Cisco Systems posted stronger-than-expected quarterly results and said it expected the weak economic environment to be relatively short term, sending its shares up 7 per cent after the market closed last night.
Investors took heart from chief executive John Chambers' comment that he had "very strong" confidence in Cisco's long- term revenue growth target of 12 per cent to 17 per cent, even though the company's quarterly forecasts were a little light compared with average analyst estimates.
"Despite concerns of deterioration in its core market, Cisco reiterated its long term growth guidance, giving jittery investors some comfort," said Mark Sue, an analyst at RBC Capital Markets. "A lot of people were worried that the number would have to come down."
Cisco, which sells routers and switches that direct Web traffic, has benefited as global phone companies and large corporations upgrade their networks to meet growing Internet use, but investors have been worried that a weaker economy could weigh on technology spending.
Its profit for the fiscal fourth quarter ended July 26th rose to $2.0 billion, or 33 cents a share, from $1.9 billion, or 31 cents a share, in the year-ago quarter. Earnings excluding items was 40 cents per share, exceeding the average analyst forecast by a penny, according to Reuters Estimates.
Quarterly revenue rose 9.9 per cent to $10.4 billion, surpassing $10 billion for the first time.

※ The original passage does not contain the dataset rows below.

(* ===== verification/MinHeapSpec.v ===== *)
(** * minheap: the priority-queue contract and its refinement

    [PQ] is the contract [src/minheap/minheap.h] states for its users: a finite
    map from nodes to keys with put, delete, extract-min and peek.  The heap
    code refines it along every sequence of calls, as long as the position of a
    node fits the 16-bit field and an update is not attempted on a full heap. *)

From Stdlib Require Import Sorted.
From S2P Require Import Prelude.
From S2P Require Import MinHeap.
From S2P Require Import MinHeapInv.
From S2P Require Import MinHeapOps.
Import MinHeap.

(** ** The number of nodes *)

(** The first [n] nodes of the array. *)
Definition members (a : list ptr) (n : nat) : list loc := omap id (take n a).

Lemma elem_of_members a n x :
  x ∈ members a n <-> exists i, 0 <= i < Z.of_nat n /\ znth a i = Some (Some x).
Proof.
  unfold members. rewrite list_elem_of_omap. split.
  - intros (p & Hp & Hx). unfold id in Hx. subst p.
    apply list_elem_of_lookup in Hp as [i Hi].
    apply lookup_take_Some in Hi as [Hi Hl]. exists (Z.of_nat i). split; [lia|].
    unfold znth. destruct (Z.ltb_spec (Z.of_nat i) 0); [lia|]. by rewrite Nat2Z.id.
  - intros (i & Hi & Hx). exists (Some x). split; [|done].
    unfold znth in Hx. destruct (Z.ltb_spec i 0); [done|].
    apply list_elem_of_lookup. exists (Z.to_nat i). apply lookup_take_Some. split; [done|lia].
Qed.

Lemma members_spec a N sz n :
  rep a N sz None -> Z.of_nat n <= sz ->
  NoDup (members a n) /\ length (members a n) = n.
Proof.
  intros R. pose proof (rep_size _ _ _ _ R) as Hz. induction n as [|n IH]; intros Hn.
  { unfold members. rewrite take_0. split; [constructor|done]. }
  destruct IH as [IH1 IH2]; [lia|].
  destruct (rep_slot _ _ _ _ R (Z.of_nat n)) as (m & nd & E1 & E2 & _); [lia|].
  assert (members a (S n) = members a n ++ [m]) as ->.
  { unfold members. unfold znth in E1. destruct (Z.ltb_spec (Z.of_nat n) 0); [lia|].
    rewrite Nat2Z.id in E1. rewrite (take_S_r _ _ _ E1), omap_app. done. }
  split; [|rewrite length_app; simpl; lia].
  apply NoDup_app. split; [done|]. split; [|apply NoDup_singleton].
  intros x Hx Hx'. apply list_elem_of_singleton in Hx' as ->.
  apply elem_of_members in Hx as (i & Hi & Ei).
  assert (i = Z.of_nat n); [|lia]. apply (rep_uniq _ _ _ _ R _ _ m); done || lia.
Qed.

(** [minheap->size] counts the nodes of the queue. *)
Lemma pq_size h N : heap_ok h N -> Z.of_nat (base.size (pq N)) = MinHeap.size h.
Proof.
  intros [Hc R O]. pose proof (rep_size _ _ _ _ R) as Hz.
  set (n := Z.to_nat (MinHeap.size h)).
  destruct (members_spec (arr h) N (MinHeap.size h) n R) as [H1 H2]; [lia|].
  assert (dom (pq N) = list_to_set (members (arr h) n)) as Hd.
  { apply set_eq. intros x. rewrite elem_of_dom, elem_of_list_to_set, elem_of_members.
    replace (Z.of_nat n) with (MinHeap.size h) by lia. split.
    - intros [k Hk]. rewrite (pq_slot _ _ _ _ _ R) in Hk. naive_solver.
    - intros (i & Hi & E). exists (kof N x). rewrite (pq_slot _ _ _ _ _ R). eauto. }
  rewrite <- size_dom, Hd, size_list_to_set by done. lia.
Qed.

(** ** The abstract priority queue *)
Module PQ.

Inductive cmd :=
  | Put (n : loc) (k : Z)     (** [n->key = k; mh_insert(n)] *)
  | Delete (n : loc)          (** [mh_delete_node(n)] *)
  | Extract                   (** [mh_extract_min()] *)
  | Peek                      (** [mh_get_min()] *)
  | Size.                     (** [mh_get_size()] *)

Inductive reply := RInt (z : Z) | RPtr (p : ptr) | RUnit.

(** The contract: a queue of capacity [cap] is a map from nodes to keys. *)
Inductive step (cap : Z) (q : gmap loc Z) : cmd -> reply -> gmap loc Z -> Prop :=
  | step_put n k : Z.of_nat (base.size q) < cap -> step cap q (Put n k) (RInt 0) (<[n := k]> q)
  | step_full n k : cap <= Z.of_nat (base.size q) -> q !! n = None ->
      step cap q (Put n k) (RInt (-1)) q
  | step_delete n : step cap q (Delete n) RUnit (delete n q)
  | step_extract n : is_min q n -> step cap q Extract (RPtr (Some n)) (delete n q)
  | step_empty : q = ∅ -> step cap q Extract (RPtr None) q
  | step_peek n : is_min q n -> step cap q Peek (RPtr (Some n)) q
  | step_peek_empty : q = ∅ -> step cap q Peek (RPtr None) q
  | step_size : step cap q Size (RInt (Z.of_nat (base.size q))) q.

Inductive run (cap : Z) : gmap loc Z -> list cmd -> list reply -> gmap loc Z -> Prop :=
  | run_nil q : run cap q [] [] q
  | run_cons q c r q' cs rs q'' :
      step cap q c r q' -> run cap q' cs rs q'' -> run cap q (c :: cs) (r :: rs) q''.

(** Calls a client may make: on nodes that exist, and an update of a queued
    node only when the queue is not full. *)
Definition cmd_ok (cap : Z) (D : gset loc) (q : gmap loc Z) (c : cmd) : Prop :=
  match c with
  | Put n _ => n ∈ D /\ (is_Some (q !! n) -> Z.of_nat (base.size q) < cap)
  | Delete n => n ∈ D
  | _ => True
  end.

Fixpoint admissible (cap : Z) (D : gset loc) (q : gmap loc Z) (cs : list cmd) : Prop :=
  match cs with
  | [] => True
  | c :: cs => cmd_ok cap D q c /\ forall r q', step cap q c r q' -> admissible cap D q' cs
  end.

(** The same calls on the heap code. *)
Definition exec (c : cmd) : M mst reply :=
  match c with
  | Put n k =>
      nd ← node_get n;
      node_put n (Node k (idx nd));;
      r ← mh_insert (Some n);
      mret (RInt r)
  | Delete n => mh_delete_node (Some n);; mret RUnit
  | Extract => p ← mh_extract_min; mret (RPtr p)
  | Peek => p ← mh_get_min; mret (RPtr p)
  | Size => z ← mh_get_size; mret (RInt z)
  end.

Fixpoint exec_all (cs : list cmd) : M mst (list reply) :=
  match cs with
  | [] => mret []
  | c :: cs => r ← exec c; rs ← exec_all cs; mret (r :: rs)
  end.

(** The simulation relation. *)
Definition sim (cap : Z) (D : gset loc) (s : mst) (q : gmap loc Z) : Prop :=
  exists h N, s = St (Some h) N /\ heap_ok h N /\ capacity h = cap /\ dom N = D /\ pq N = q.

Lemma sim_put cap D s q n k :
  cap < 2 ^ 16 -> sim cap D s q -> cmd_ok cap D q (Put n k) ->
  wp (exec (Put n k)) (fun r s' => exists q', step cap q (Put n k) r q' /\ sim cap D s' q') s.
Proof.
  intros Hcap (h & N & -> & Ok & Hc & HD & <-) [Hn Hfull].
  rewrite <- HD in Hn. apply elem_of_dom in Hn as [nd Hn].
  pose proof (pq_size h N Ok) as Hsz.
  pose proof (rep_size _ _ _ _ (ok_rep _ _ Ok)) as Hz. rewrite (ok_cap _ _ Ok) in Hz.
  assert (n ∈ dom N) as HnD by (apply elem_of_dom; eauto).
  apply wp_bind. eapply wp_node_get; [done|]. apply wp_bind, wp_modify. apply wp_bind.
  simpl. destruct (Z.eqb_spec (idx nd) 0) as [Hi|Hi].
  - rewrite Hi. destruct (heap_ok_rekey h N n k Ok (pq_unmarked _ _ _ Hn Hi)) as [Ok' Hpq].
    destruct (decide (Z.of_nat (base.size (pq N)) < cap)) as [Hlt|Hge].
    + eapply mh_insert_new_wp; [done|apply lookup_insert_eq|done|lia|lia|].
      intros h' N' H1 H2 H3 H4 H5. apply wp_ret. exists (<[n := k]> (pq N)).
      split; [by constructor|]. exists h', N'. split_and!; try done; [lia| |by rewrite H5, Hpq].
      rewrite (keys_dom _ _ H4), dom_insert_L. rewrite <- HD. set_solver.
    + apply mh_insert_refused_wp; [lia|]. apply wp_ret. exists (pq N). split.
      * apply step_full; [lia|]. apply eq_None_not_Some. intros [k' Hk'].
        apply pq_lookup in Hk' as (nd' & E1 & E2 & E3). congruence.
      * exists h, (<[n := Node k 0]> N). split_and!; try done.
        rewrite dom_insert_L, <- HD. set_solver.
  - assert (Z.of_nat (base.size (pq N)) < cap) as Hlt.
    { apply Hfull. exists (key nd). apply pq_lookup. eauto. }
    eapply mh_insert_update_wp; [done|done|done|lia|].
    intros h' N' H1 H2 H3 H4 H5. apply wp_ret. exists (<[n := k]> (pq N)).
    split; [by constructor|]. exists h', N'. split_and!; try done; [lia|].
    rewrite <- dom_keys, H4, dom_insert_L, dom_keys, <- HD. set_solver.
Qed.

Lemma sim_step cap D s q c :
  cap < 2 ^ 16 -> sim cap D s q -> cmd_ok cap D q c ->
  wp (exec c) (fun r s' => exists q', step cap q c r q' /\ sim cap D s' q') s.
Proof.
  intros Hcap Hsim Hok. destruct c as [n k|n| | |]; [by apply sim_put|..];
    destruct Hsim as (h & N & -> & Ok & Hc & HD & <-);
    pose proof (pq_size h N Ok) as Hsz;
    pose proof (rep_size _ _ _ _ (ok_rep _ _ Ok)) as Hz; simpl.
  - simpl in Hok. rewrite <- HD in Hok. apply elem_of_dom in Hok as [nd Hn].
    apply wp_bind. destruct (Z.eqb_spec (idx nd) 0) as [Hi|Hi].
    + eapply mh_delete_out_wp; [done|done|]. apply wp_ret. exists (delete n (pq N)).
      split; [constructor|]. exists h, N. split_and!; try done.
      symmetry. apply delete_id. apply eq_None_not_Some. intros [k' Hk'].
      apply pq_lookup in Hk' as (nd' & E1 & E2 & E3). congruence.
    + eapply mh_delete_in_wp; [done|done|done|]. intros h' N' H1 H2 H3 H4 H5. apply wp_ret.
      exists (delete n (pq N)). split; [constructor|]. exists h', N'.
      split_and!; try done; [congruence|]. by rewrite (keys_dom _ _ H4).
  - apply wp_bind. destruct (decide (0 < MinHeap.size h)) as [Hs|Hs].
    + apply mh_extract_min_wp; [done|done|].
      intros h' N' n nd H1 H2 H3 H4 H5 H6 H7 H8. apply wp_ret. exists (delete n (pq N)).
      split; [by constructor|]. exists h', N'. split_and!; try done; [congruence|].
      by rewrite (keys_dom _ _ H7).
    + apply mh_extract_empty_wp; [lia|]. apply wp_ret. exists (pq N). split.
      * constructor. apply map_size_empty_inv. lia.
      * by exists h, N.
  - apply wp_bind. apply mh_get_min_wp; [done|..].
    + intros H0. apply wp_ret. exists (pq N). split; [|by exists h, N].
      constructor. apply map_size_empty_inv. lia.
    + intros n nd H1 H2 H3 H4. apply wp_ret. exists (pq N). split; [by constructor|].
      by exists h, N.
  - apply wp_bind, wp_bind, wp_gets. simpl. apply wp_ret, wp_ret. exists (pq N).
    rewrite <- Hsz. split; [constructor|by exists h, N].
Qed.

End PQ.

Definition node_store (l : list (loc * Z)) : gmap loc minheap_node_t :=
  list_to_map (map (fun p => (p.1, Node p.2 0)) l).

(** ** Properties *)

(** C2: on a freshly created heap of any capacity below 2^16, along every sequence
    of inserts, key updates, deletions, extractions and peeks that is admissible
    (live nodes, and no new key for a node of a full heap, which
    [mh_full_update_refused] shows to break the order), the heap code runs without
    undefined behaviour and its replies are those of the abstract priority
    queue. *)
Theorem mh_refines_pqueue cap N cs h :
  0 < cap < 2 ^ 16 -> unmarked N -> PQ.admissible cap (dom N) ∅ cs ->
  mh_create true true cap = Some h ->
  wp (PQ.exec_all cs)
    (fun rs s => exists q, PQ.run cap ∅ cs rs q /\ PQ.sim cap (dom N) s q)
    (St (Some h) N).
Proof.
  intros Hcap HN Hadm Hc.
  assert (PQ.sim cap (dom N) (St (Some h) N) ∅) as Hsim.
  { unfold mh_create in Hc. simpl in Hc. destruct (Z.eqb_spec cap 0); [done|].
    injection Hc as <-. eexists _, N. split_and!; try done; [apply create_ok; lia || done|].
    apply map_empty. intros x. apply eq_None_not_Some. intros [k Hk].
    apply pq_lookup in Hk as (nd & E1 & E2 & E3). by apply HN in E1. }
  revert Hadm Hsim. generalize (St (Some h) N), (∅ : gmap loc Z).
  induction cs as [|c cs IH]; intros s q Hadm Hsim.
  { apply wp_ret. exists q. split; [constructor|done]. }
  destruct Hadm as [Hok Hadm]. simpl. apply wp_bind.
  eapply wp_mono; [apply (PQ.sim_step cap (dom N) s q); [lia|done|done]|]. intros r s' (q' & Hst & Hsim').
  apply wp_bind. eapply wp_mono; [eapply IH; [by eapply Hadm|done]|].
  intros rs s'' (q'' & Hr & Hs). apply wp_ret. exists q''. split; [by econstructor|done].
Qed.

Analysts on average had expected revenue of $10.3 billion.
Analysts said they were particularly happy with Cisco's announcement that its book to bill ratio was "comfortably over" 1, indicating a healthy balance of demand to supply.
While the veteran technology executive avoided giving a full-year outlook for the fiscal year that just began, only giving an outlook for the first two quarters which were slightly below estimates, analysts said they were happy with what they got.
Cisco forecast revenue growth of 8 per cent in the first quarter and 8.5 per cent in the second quarter. Wall Street on average was looking for first quarter revenue growth of 8.8 per cent and second quarter of 9.5 per cent.